-- RECORDS FOR THE TASK follows --

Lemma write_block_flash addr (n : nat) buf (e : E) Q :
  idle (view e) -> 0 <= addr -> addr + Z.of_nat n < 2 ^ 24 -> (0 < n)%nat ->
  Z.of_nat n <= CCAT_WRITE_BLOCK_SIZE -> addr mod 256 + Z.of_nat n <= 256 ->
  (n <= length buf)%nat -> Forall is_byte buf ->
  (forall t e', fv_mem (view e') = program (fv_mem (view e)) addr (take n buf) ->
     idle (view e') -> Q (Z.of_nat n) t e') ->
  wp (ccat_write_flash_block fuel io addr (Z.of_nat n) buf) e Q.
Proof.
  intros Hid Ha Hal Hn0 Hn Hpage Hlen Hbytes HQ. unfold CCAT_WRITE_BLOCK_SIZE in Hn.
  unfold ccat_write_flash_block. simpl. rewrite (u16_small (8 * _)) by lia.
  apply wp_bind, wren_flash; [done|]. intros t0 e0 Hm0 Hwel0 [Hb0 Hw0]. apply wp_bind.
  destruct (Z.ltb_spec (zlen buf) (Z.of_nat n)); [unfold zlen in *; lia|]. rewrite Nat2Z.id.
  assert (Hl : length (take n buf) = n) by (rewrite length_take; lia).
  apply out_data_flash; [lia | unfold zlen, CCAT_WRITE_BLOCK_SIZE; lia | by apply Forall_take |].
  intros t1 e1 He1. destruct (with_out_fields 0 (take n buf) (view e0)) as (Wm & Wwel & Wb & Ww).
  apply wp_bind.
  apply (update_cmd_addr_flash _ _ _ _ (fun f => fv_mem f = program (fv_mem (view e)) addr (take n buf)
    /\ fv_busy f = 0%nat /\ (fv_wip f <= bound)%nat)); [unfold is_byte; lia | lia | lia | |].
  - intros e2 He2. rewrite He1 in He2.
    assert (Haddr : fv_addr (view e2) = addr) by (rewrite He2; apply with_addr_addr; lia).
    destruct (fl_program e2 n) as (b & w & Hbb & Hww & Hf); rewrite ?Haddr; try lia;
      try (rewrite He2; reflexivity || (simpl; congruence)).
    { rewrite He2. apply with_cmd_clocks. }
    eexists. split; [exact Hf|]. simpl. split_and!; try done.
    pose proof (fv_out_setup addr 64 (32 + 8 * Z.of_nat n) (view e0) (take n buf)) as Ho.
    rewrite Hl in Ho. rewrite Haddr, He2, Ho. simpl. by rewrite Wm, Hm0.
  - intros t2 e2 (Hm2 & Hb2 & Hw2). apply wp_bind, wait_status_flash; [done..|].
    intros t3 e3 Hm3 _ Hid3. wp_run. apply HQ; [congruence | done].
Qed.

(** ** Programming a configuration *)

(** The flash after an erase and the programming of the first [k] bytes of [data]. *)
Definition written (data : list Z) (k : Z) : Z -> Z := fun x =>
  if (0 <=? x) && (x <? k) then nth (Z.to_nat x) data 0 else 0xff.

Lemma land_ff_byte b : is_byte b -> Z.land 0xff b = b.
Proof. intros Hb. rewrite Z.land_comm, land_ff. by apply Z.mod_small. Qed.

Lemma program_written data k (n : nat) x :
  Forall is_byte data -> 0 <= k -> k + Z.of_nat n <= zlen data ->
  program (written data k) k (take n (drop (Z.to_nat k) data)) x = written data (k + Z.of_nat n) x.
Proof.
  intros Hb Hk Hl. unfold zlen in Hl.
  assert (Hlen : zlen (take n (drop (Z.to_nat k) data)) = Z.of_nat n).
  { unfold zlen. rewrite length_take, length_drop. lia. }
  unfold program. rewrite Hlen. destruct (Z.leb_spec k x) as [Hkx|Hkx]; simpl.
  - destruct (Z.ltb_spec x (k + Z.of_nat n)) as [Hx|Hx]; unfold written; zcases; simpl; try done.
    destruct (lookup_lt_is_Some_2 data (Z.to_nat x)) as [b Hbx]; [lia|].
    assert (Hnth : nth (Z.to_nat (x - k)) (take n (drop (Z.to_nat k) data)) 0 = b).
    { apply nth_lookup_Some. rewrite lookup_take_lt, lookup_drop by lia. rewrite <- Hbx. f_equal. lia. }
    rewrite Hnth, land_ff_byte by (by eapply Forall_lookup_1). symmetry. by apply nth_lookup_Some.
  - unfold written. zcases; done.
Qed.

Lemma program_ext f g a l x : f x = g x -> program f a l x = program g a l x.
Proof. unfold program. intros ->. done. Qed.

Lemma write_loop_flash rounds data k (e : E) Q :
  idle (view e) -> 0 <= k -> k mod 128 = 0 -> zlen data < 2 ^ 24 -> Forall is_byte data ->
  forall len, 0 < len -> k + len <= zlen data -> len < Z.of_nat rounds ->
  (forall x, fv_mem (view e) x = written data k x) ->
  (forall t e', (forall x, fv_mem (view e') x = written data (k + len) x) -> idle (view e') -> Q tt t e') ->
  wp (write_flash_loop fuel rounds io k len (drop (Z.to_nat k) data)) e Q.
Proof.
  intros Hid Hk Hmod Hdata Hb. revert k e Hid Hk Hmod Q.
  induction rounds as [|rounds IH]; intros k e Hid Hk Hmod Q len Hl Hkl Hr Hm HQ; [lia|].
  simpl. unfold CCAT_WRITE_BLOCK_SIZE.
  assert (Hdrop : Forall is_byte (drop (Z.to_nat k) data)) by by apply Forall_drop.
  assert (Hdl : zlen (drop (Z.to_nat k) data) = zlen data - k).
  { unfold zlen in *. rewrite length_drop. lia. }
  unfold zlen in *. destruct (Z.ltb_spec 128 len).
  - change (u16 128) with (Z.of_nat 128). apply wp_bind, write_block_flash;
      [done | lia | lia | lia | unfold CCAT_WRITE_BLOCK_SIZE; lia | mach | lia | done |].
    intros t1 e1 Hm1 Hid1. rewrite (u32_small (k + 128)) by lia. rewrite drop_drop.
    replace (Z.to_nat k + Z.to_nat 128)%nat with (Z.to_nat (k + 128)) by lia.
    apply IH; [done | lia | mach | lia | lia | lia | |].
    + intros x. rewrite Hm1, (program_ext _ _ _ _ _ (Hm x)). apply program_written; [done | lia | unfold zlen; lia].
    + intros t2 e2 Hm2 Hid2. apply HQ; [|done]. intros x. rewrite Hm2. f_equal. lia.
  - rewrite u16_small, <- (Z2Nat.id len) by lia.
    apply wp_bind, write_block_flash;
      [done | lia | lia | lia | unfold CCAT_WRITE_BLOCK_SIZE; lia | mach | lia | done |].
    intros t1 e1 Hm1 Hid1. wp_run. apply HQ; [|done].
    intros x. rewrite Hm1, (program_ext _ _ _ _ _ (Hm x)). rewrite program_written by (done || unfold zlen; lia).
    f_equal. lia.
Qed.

-- RECORDS FOR THE TASK concluded --
-- RECORDS FOR THE TASK follows --

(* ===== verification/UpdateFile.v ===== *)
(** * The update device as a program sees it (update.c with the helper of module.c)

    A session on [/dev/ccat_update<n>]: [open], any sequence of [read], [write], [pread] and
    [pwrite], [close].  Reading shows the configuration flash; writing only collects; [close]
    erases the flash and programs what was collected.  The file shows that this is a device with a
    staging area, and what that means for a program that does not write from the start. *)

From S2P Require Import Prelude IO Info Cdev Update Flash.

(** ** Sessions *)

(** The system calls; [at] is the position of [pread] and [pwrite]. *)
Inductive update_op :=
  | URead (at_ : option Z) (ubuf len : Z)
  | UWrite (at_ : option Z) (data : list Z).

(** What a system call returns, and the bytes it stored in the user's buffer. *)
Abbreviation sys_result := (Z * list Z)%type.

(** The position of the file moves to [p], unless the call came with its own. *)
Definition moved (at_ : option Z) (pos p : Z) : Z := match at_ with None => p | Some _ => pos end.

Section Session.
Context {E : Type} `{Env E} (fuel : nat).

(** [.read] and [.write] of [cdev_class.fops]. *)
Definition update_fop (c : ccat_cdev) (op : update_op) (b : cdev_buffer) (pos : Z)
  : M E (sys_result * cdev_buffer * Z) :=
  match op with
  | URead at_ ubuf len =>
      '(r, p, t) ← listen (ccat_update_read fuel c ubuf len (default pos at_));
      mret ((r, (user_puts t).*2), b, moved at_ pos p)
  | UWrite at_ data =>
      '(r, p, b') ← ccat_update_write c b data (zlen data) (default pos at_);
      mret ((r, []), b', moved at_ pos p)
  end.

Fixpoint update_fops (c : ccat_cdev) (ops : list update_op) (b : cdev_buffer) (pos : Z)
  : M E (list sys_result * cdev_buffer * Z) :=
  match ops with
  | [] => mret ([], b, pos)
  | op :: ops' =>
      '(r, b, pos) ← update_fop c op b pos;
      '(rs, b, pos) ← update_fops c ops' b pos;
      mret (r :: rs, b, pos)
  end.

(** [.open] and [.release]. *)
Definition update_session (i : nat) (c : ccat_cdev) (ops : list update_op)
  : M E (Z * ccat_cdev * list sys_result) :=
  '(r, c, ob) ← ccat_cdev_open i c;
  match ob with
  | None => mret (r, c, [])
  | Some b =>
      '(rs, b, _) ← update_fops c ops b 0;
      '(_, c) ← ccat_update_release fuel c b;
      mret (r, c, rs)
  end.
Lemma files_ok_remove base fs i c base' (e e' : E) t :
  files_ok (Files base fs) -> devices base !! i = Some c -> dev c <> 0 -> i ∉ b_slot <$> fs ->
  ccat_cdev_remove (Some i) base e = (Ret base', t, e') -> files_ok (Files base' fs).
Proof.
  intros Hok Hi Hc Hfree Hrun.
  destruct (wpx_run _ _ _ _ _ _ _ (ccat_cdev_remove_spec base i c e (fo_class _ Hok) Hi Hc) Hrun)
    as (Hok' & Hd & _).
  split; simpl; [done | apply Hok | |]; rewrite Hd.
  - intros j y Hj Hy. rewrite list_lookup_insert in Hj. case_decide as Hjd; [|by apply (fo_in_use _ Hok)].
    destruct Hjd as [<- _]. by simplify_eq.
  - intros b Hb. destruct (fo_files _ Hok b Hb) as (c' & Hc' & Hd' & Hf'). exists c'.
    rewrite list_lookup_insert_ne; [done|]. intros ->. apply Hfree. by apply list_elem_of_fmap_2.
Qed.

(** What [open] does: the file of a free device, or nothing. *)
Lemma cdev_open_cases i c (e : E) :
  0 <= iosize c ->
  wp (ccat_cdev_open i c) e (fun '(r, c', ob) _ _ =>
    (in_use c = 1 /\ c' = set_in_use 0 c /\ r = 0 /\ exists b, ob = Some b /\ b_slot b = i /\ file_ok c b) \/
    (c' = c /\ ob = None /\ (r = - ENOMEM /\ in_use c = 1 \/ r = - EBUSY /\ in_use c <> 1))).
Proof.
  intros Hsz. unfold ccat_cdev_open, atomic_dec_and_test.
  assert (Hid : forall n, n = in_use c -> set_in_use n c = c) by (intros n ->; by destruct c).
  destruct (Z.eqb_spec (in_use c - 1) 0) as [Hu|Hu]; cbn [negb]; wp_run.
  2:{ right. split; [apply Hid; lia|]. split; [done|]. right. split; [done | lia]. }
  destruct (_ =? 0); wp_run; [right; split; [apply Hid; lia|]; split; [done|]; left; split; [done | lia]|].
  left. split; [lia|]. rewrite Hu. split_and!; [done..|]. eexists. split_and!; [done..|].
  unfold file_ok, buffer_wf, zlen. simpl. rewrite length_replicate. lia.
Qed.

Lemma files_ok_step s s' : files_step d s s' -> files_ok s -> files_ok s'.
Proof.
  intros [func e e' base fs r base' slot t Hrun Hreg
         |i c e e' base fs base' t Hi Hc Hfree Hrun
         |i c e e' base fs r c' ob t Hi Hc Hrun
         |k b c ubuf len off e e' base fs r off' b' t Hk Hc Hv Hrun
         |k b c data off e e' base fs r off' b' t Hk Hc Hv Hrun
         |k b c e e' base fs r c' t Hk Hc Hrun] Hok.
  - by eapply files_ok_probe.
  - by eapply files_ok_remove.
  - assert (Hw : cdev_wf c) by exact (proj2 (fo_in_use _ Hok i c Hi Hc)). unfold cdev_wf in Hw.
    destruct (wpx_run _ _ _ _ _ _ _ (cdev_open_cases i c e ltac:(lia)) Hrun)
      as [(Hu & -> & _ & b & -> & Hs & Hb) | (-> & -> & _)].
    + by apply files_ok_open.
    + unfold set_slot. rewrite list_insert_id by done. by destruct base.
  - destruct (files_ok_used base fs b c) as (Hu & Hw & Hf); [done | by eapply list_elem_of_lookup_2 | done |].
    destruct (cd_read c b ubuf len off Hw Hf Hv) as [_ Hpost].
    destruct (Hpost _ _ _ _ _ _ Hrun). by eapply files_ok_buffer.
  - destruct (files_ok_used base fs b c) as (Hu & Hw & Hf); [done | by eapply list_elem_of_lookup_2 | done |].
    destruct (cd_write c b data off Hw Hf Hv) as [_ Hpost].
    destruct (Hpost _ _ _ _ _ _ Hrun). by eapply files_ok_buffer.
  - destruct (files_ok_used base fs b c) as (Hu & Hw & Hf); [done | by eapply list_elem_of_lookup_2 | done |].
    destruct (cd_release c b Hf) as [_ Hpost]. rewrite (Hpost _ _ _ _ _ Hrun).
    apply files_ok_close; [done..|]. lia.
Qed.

-- RECORDS FOR THE TASK concluded --

TASK DETAILS →
Each line in the entries above, starting at the line with "unfold ccat_write_flash_block. simpl." and ending at the line with "intros t1 e1 He1.", is to be printed exactly, and only those lines.

FINISHED TASK →
  unfold ccat_write_flash_block. simpl. rewrite (u16_small (8 * _)) by lia.
  apply wp_bind, wren_flash; [done|]. intros t0 e0 Hm0 Hwel0 [Hb0 Hw0]. apply wp_bind.
  destruct (Z.ltb_spec (zlen buf) (Z.of_nat n)); [unfold zlen in *; lia|]. rewrite Nat2Z.id.
  assert (Hl : length (take n buf) = n) by (rewrite length_take; lia).
  apply out_data_flash; [lia | unfold zlen, CCAT_WRITE_BLOCK_SIZE; lia | by apply Forall_take |].
  intros t1 e1 He1. destruct (with_out_fields 0 (take n buf) (view e0)) as (Wm & Wwel & Wb & Ww).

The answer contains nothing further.